═══ SOURCE DATA
(* ===== verification/Guard.v ===== *)
(** The protocol guard in front of the SDK's HTTP bindings
    (src/internal/agent/guard.go) and the Agent Card handler
    (src/internal/agent/cardcache.go). *)
From Stdlib Require Import Ascii.
From stdpp Require Import base list sets strings gmap.
From S2P Require Import Prelude GoStrings GoTime Json A2A Metrics GoFS Store Executor TaskStore.

Open Scope string_scope.
Open Scope Z_scope.
Open Scope list_scope.

(** * Requests *)

(** Why a body could not be read: the size limit, or anything else. *)
Inductive body_error : Set := TooLarge (limit : Z) | ReadFailed.

(** A request as the guard sees it: headers under their canonical names, the
    parsed query, the body (or the error reading it gives). *)
Record request := MkRequest { rq_method : string; rq_path : string; rq_header : gmap string string;
  rq_query : gmap string (list string); rq_body : result body_error string }.

Definition set_header (h : gmap string string) (r : request) : request :=
  MkRequest (rq_method r) (rq_path r) h (rq_query r) (rq_body r).
Definition set_query (q : gmap string (list string)) (r : request) : request :=
  MkRequest (rq_method r) (rq_path r) (rq_header r) q (rq_body r).

(** [Header.Get], [Values.Get] and [Values.Has] *)
Definition header_get (k : string) (r : request) : string := default "" (rq_header r !! k).
Definition query_get (k : string) (r : request) : string := default "" (rq_query r !! k ≫= head).
Definition query_has (k : string) (r : request) : bool := match rq_query r !! k with Some _ => true | None => false end.

(* src/internal/agent/guard.go (jsonrpcVersion) *)
Definition jsonrpcVersion : string := "2.0".
(* src/internal/agent/guard.go (methodSubscribeToTask) *)
Definition methodSubscribeToTask : string := "SubscribeToTask".
(* src/internal/agent/guard.go (restTasksPrefix) *)
Definition restTasksPrefix : string := "/tasks/".
(* src/internal/agent/guard.go (subscribeActionSuffix) *)
Definition subscribeActionSuffix : string := ":subscribe".
(* src/internal/agent/guard.go (impliedProtocolVersion) *)
Definition impliedProtocolVersion : string := "0.3".

(** * JSON-RPC envelopes *)

(* src/internal/agent/guard.go (rpcEnvelope) *)
Record rpcEnvelope := MkEnv { env_JSONRPC : string; env_ID : string; env_Method : string; env_Params : string }.

(** the members of an object after its brace, each with its value and its text *)
Fixpoint raw_members (n : nat) (s : string) : option (list (string * (json * string)) * string) :=
  match n with
  | O => None
  | S n' =>
      t ← eat dq (skip_ws s);
      '(k, t) ← p_string (S (slen t)) t;
      t ← eat ":" (skip_ws t);
      let t := skip_ws t in
      '(v, u) ← p_value n' 1 t;
      let raw := stake (slen t - slen u) t in
      match eat "," (skip_ws u) with
      | Some u => '(m, u) ← raw_members n' u; Some ((k, (v, raw)) :: m, u)
      | None => u ← eat "}" (skip_ws u); Some ([(k, (v, raw))], u)
      end
  end.

Definition set_env (e : rpcEnvelope) (kv : string * (json * string)) : option rpcEnvelope :=
  let '(k, (v, raw)) := kv in
  if key_matches "jsonrpc" k then x ← set_string v (env_JSONRPC e); Some (MkEnv x (env_ID e) (env_Method e) (env_Params e))
  else if key_matches "id" k then Some (MkEnv (env_JSONRPC e) raw (env_Method e) (env_Params e))
  else if key_matches "method" k then x ← set_string v (env_Method e); Some (MkEnv (env_JSONRPC e) (env_ID e) x (env_Params e))
  else if key_matches "params" k then Some (MkEnv (env_JSONRPC e) (env_ID e) (env_Method e) raw)
  else Some e.

Fixpoint set_envs (e : rpcEnvelope) (m : list (string * (json * string))) : option rpcEnvelope :=
  match m with [] => Some e | kv :: m => e ← set_env e kv; set_envs e m end.

(** [json.Unmarshal(body, &env)], the raw members keeping their text *)
Definition decode_envelope (body : string) : option rpcEnvelope :=
  _ ← unmarshal body;
  match eat "{" (skip_ws body) with
  | Some t =>
      match eat "}" (skip_ws t) with
      | Some _ => Some (MkEnv "" "" "" "")
      | None => '(m, _) ← raw_members (slen body) t; set_envs (MkEnv "" "" "" "") m
      end
  | None => if has_prefix "null" (skip_ws body) then Some (MkEnv "" "" "" "") else None
  end.

(* src/internal/agent/guard.go (isRPCID) *)
Definition isRPCID (raw : string) : bool :=
  match trim_space raw with
  | "" => false
  | String c _ => Ascii.eqb c dq || Ascii.eqb c "-" || is_digit c
  end.

(** * Versions *)

(* src/internal/agent/guard.go (majorMinor) *)
Definition majorMinor (v : string) : option string :=
  match splitn_char "." 2 v with
  | a :: b :: _ =>
      match atoi a with
      | None => None
      | Some major =>
          if major <? 0 then None else
          match atoi b with
          | None => None
          | Some minor => if minor <? 0 then None else Some (itoa major +:+ "." +:+ itoa minor)
          end
      end
  | _ => None
  end.

(* src/internal/agent/guard.go (subscribeTaskID) *)
Definition subscribeTaskID (path : string) : option string :=
  match cut_prefix restTasksPrefix path with
  | None => None
  | Some rest =>
      if contains_char "/" rest then None else
      match cut_suffix subscribeActionSuffix rest with
      | None => None
      | Some id => if String.eqb id "" then None else Some id
      end
  end.

Section guard.
Context `{A2A}.
(** [strconv.Quote], as the [%q] verb uses it *)
Context (quote : string → string).
(** [a2a.SubscribeToTaskRequest] read from the request's params: its task id *)
Context (subscribe_id : string → option string).
(** the task store, by the one method the guard calls: [taskstore.Store.Get] *)
Context (tasks_get : string → result goerror (Task Part)).

(** ** Error codes *)

(* src/internal/agent/guard.go (protocolErrorCodes) *)
Record protocolErrorCodes := Codes { c_rpcCode : Z; c_httpStatus : Z; c_grpcStatus : string; c_reason : string }.

(* src/internal/agent/guard.go:38-48 (protocolErrors) *)
Definition protocolErrors : list (sentinel * (Z * Z * string)) :=
  [(ErrInvalidRequest, (-32600, 400, "INVALID_ARGUMENT"));
   (ErrTaskNotFound, (-32001, 404, "NOT_FOUND"));
   (ErrUnsupportedOperation, (-32004, 400, "FAILED_PRECONDITION"));
   (ErrVersionNotSupported, (-32009, 400, "FAILED_PRECONDITION"))].

(* src/internal/agent/guard.go (codesFor) *)
Definition codesFor (e : goerror) : protocolErrorCodes :=
  match filterb (λ m, errors_is e m.1) protocolErrors with
  | (x, (rpc, http, grpc)) :: _ => Codes rpc http grpc (ErrorReason x)
  | [] => Codes (-32603) 500 "INTERNAL" (ErrorReason ErrInternalError)
  end.

(** the [ErrorInfo] detail: its reason and its metadata *)
(* src/internal/agent/guard.go (errorDetails) *)
Definition errorDetails (now : gotime) (reason taskID : string) : string * list (string * string) :=
  (reason, ("timestamp", format_rfc3339 (to_utc now)) :: if String.eqb taskID "" then [] else [("taskId", taskID)]).

(** What the guard does with a request: answer it, or hand it on. The JSON-RPC
    id is the text it came with, [None] standing for [null]. *)
Inductive outcome :=
| RPCError (status : Z) (id : option string) (code : Z) (message : string) (details : string * list (string * string))
| RESTError (status : Z) (grpc : string) (message : string) (details : string * list (string * string))
| Next (r : request).

(* src/internal/agent/guard.go (writeJSONRPCError) *)
Definition writeJSONRPCError (now : gotime) (status : Z) (id : option string) (e : goerror) : outcome :=
  let codes := codesFor e in
  RPCError status id (c_rpcCode codes) (e_text e) (errorDetails now (c_reason codes) "").

(* src/internal/agent/guard.go (writeRESTError) *)
Definition writeRESTError (now : gotime) (status : Z) (e : goerror) (taskID : string) : outcome :=
  let codes := codesFor e in
  let status := if status =? 0 then c_httpStatus codes else status in
  RESTError status (c_grpcStatus codes) (e_text e) (errorDetails now (c_reason codes) taskID).

(* src/internal/agent/guard.go (bodyReadError) *)
Definition bodyReadError (e : body_error) : Z * goerror :=
  match e with
  | TooLarge limit => (413, wrapf ("request body exceeds " +:+ itoa limit +:+ " bytes: ") (sentinel_err ErrInvalidRequest))
  | ReadFailed => (400, wrapf "read request body: " (sentinel_err ErrInvalidRequest))
  end.
Lemma idle_ok w s : push_ok s → push_ok (worker_idle w s).
Proof.
  intros Hok. unfold worker_idle. destruct (sn_live s !! w) as [wk|] eqn:Hw; [|done].
  destruct (po_live _ Hok _ _ Hw) as (_ & _ & Hlen & _).
  destruct (wk_phase wk) eqn:Hph; [|done..].
  eapply (push_ok_update s _ w wk (set_phase (WRetire false) wk) [] [] []); try done; cbn; by rewrite ?app_nil_r, ?Hph.
Qed.

(** an idle worker with nothing queued leaves *)
Lemma remove_ok w wk s : push_ok s → sn_live s !! w = Some wk → wk_queue wk = [] → current (Some wk) = [] →
  push_ok (Sender (sn_closed s) (delete (wk_key wk) (sn_workers s)) (delete w (sn_live s)) (sn_next s) (sn_meter s)
    (sn_accepted s) (sn_taken s) (sn_finished s)).
Proof.
  intros Hok Hw Hq Hcur. destruct (po_live _ Hok _ _ Hw) as (Hreg & _).
  set (s' := Sender _ _ _ _ _ _ _ _).
  assert (Hwo : ∀ k, queued (worker_of k s') = queued (worker_of k s) ∧ current (worker_of k s') = current (worker_of k s)).
  { intros k. unfold worker_of. cbn. destruct (decide (k = wk_key wk)) as [->|Hne].
    - rewrite lookup_delete_eq, Hreg. cbn [mbind option_bind]. rewrite Hw. cbn [queued]. by rewrite Hq, Hcur.
    - rewrite lookup_delete_ne by done. destruct (sn_workers s !! k) as [w2|] eqn:E; [|done]. cbn.
      rewrite lookup_delete_ne; [done|]. intros <-. destruct (po_reg _ Hok _ _ E) as (wk2 & H2 & Hk2). simplify_eq. }
  split; cbn.
  - intros k w2 [Hne Hk]%lookup_delete_Some. destruct (po_reg _ Hok _ _ Hk) as (wk2 & H2 & <-). exists wk2. split; [|done].
    rewrite lookup_delete_ne; [done|]. intros <-. simplify_eq.
  - intros w2 wk2 [Hne H2]%lookup_delete_Some. destruct (po_live _ Hok _ _ H2) as (H1 & H3). split; [|done].
    rewrite lookup_delete_ne; [done|]. intros He. rewrite He in Hreg. simplify_eq.
  - intros k. by rewrite (proj1 (Hwo k)), (po_fifo _ Hok k).
  - intros k. by rewrite (proj2 (Hwo k)), (po_done _ Hok k).
Qed.

Lemma retire_ok w s : push_ok s → push_ok (retire w s).
Proof.
  intros Hok. unfold retire. destruct (sn_live s !! w) as [wk|] eqn:Hw; [|done].
  destruct (po_live _ Hok _ _ Hw) as (Hreg & _ & Hlen & _ & Hret).
  destruct (wk_phase wk) as [| |drained] eqn:Hph; [done..|].
  destruct (Nat.ltb_spec 0 (length (wk_queue wk))) as [Hlt|Hge].
  - destruct drained.
    { destruct (Hret eq_refl) as [Hnil _]. rewrite Hnil in Hlt. cbn in Hlt. lia. }
    eapply (push_ok_update s _ w wk (set_phase WIdle wk) [] [] []); try done; cbn; by rewrite ?app_nil_r, ?Hph.
  - rewrite decide_True by done. apply remove_ok; [done..| |]; [apply nil_length_inv; lia|cbn; by rewrite Hph].
Qed.

Lemma close_ok s : push_ok s → push_ok (close_sender s).
Proof.
  intros Hok. unfold close_sender. destruct (sn_closed s) eqn:Hc; [done|]. set (s' := Sender _ _ _ _ _ _ _ _).
  assert (Hl : ∀ w, sn_live s' !! w = (λ wk, Worker (wk_key wk) (wk_queue wk) true (wk_phase wk)) <$> sn_live s !! w).
  { intros w. cbn. rewrite map_lookup_imap. destruct (sn_live s !! w) as [wk|] eqn:Hw; [|done]. cbn.
    by rewrite decide_True by (by apply (po_live _ Hok)). }
  assert (Hwo : ∀ k, queued (worker_of k s') = queued (worker_of k s) ∧ current (worker_of k s') = current (worker_of k s)).
  { intros k. unfold worker_of. change (sn_workers s') with (sn_workers s). destruct (sn_workers s !! k); [|done].
    cbn [mbind option_bind]. rewrite Hl. by destruct (sn_live s !! _). }
  split.
  - intros k w Hk. destruct (po_reg _ Hok _ _ Hk) as (wk & Hw & <-). rewrite Hl, Hw. by eexists.
  - intros w wk'. rewrite Hl. intros (wk & Hw & ->)%fmap_Some. destruct (po_live _ Hok _ _ Hw) as (H1 & H2 & H3 & H4 & H5).
    split_and!; try done. intros Hr. destruct (H5 Hr). congruence.
  - intros k. rewrite (proj1 (Hwo k)). apply (po_fifo _ Hok k).
  - intros k. rewrite (proj2 (Hwo k)). apply (po_done _ Hok k).
Qed.

Lemma push_step_ok s s' : push_ok s → push_step s s' → push_ok s'.
Proof.
  intros Hok Hst. destruct Hst;
    auto using enqueue_ok, close_ok, recv_ok, delivered_ok, idle_ok, retire_ok.
Qed.

Lemma new_sender_ok m : push_ok (NewPushSender m).
Proof. split; done. Qed.

(** ** Draining *)

(** how far a worker of a closed sender is from its end *)
Definition distance (wk : pushWorker) : nat :=
  3 * length (wk_queue wk) + match wk_phase wk with WRetire true => 0 | WIdle => 1 | WRetire false => 2 | WDeliver _ => 3 end.

Lemma drain_step w wk s : push_ok s → sn_closed s = true → sn_live s !! w = Some wk →
  ∃ s', push_step s s' ∧ sn_closed s' = true ∧ sn_accepted s' = sn_accepted s ∧
    (sn_live s' = delete w (sn_live s) ∨
     ∃ wk', sn_live s' = <[w := wk']> (sn_live s) ∧ (distance wk' < distance wk)%nat).
Proof.
  intros Hok Hc Hw. destruct (po_live _ Hok _ _ Hw) as (Hreg & _ & _ & Hcl & Hret). unfold distance.
  destruct (wk_phase wk) as [|j|drained] eqn:Hph.
  - exists (worker_recv w s). split; [constructor|]. unfold worker_recv. rewrite Hw, Hph.
    destruct (wk_queue wk) as [|j q] eqn:Hq; [rewrite Hcl, Hc|]; cbn; (split_and!; [done..|]); right; eexists; (split; [done|]); cbn; rewrite ?Hq; cbn; lia.
  - exists (worker_delivered w (Delivery None 1 []) s). split; [constructor|]. unfold worker_delivered. rewrite Hw, Hph. cbn.
    split_and!; [done..|]. right. eexists. split; [done|]. cbn. destruct (j_terminal j); lia.
  - exists (retire w s). split; [constructor|]. unfold retire. rewrite Hw, Hph.
    destruct (Nat.ltb_spec 0 (length (wk_queue wk))); [|by cbn; split_and!; [done..|left]].
    destruct drained; [by cbn; split_and!; [done..|left]|]. cbn. split_and!; [done..|]. right. eexists. split; [done|]. cbn. lia.
Qed.

Lemma drain_worker w : ∀ n s wk, (distance wk < n)%nat → push_ok s → sn_closed s = true → sn_live s !! w = Some wk →
  ∃ s', star push_step s s' ∧ push_ok s' ∧ sn_closed s' = true ∧ sn_accepted s' = sn_accepted s ∧
    sn_live s' = delete w (sn_live s).
Proof.
  induction n as [|n IH]; intros s wk Hn Hok Hc Hw; [lia|].
  destruct (drain_step w wk s Hok Hc Hw) as (s1 & Hs & H1 & H2 & Hcase).
  pose proof (push_step_ok _ _ Hok Hs) as Hok1.
  destruct Hcase as [Hl|(wk' & Hl & Hlt)].
  - exists s1. split_and!; try done. by eapply star_step; [exact Hs|constructor].
  - destruct (IH s1 wk') as (s' & Hs' & H3 & H4 & H5 & H6); [lia|done|done|by rewrite Hl, lookup_insert_eq|].
    exists s'. split_and!; try done; [by eapply star_step|by rewrite H5|by rewrite H6, Hl, delete_insert_eq].
Qed.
══════
**AIM OF THE EXERCISE**
Where in the records does the word "itoa" appear? Copy each line that holds it.

**WORKED SOLUTION**
          | Some minor => if minor <? 0 then None else Some (itoa major +:+ "." +:+ itoa minor)
  | TooLarge limit => (413, wrapf ("request body exceeds " +:+ itoa limit +:+ " bytes: ") (sentinel_err ErrInvalidRequest))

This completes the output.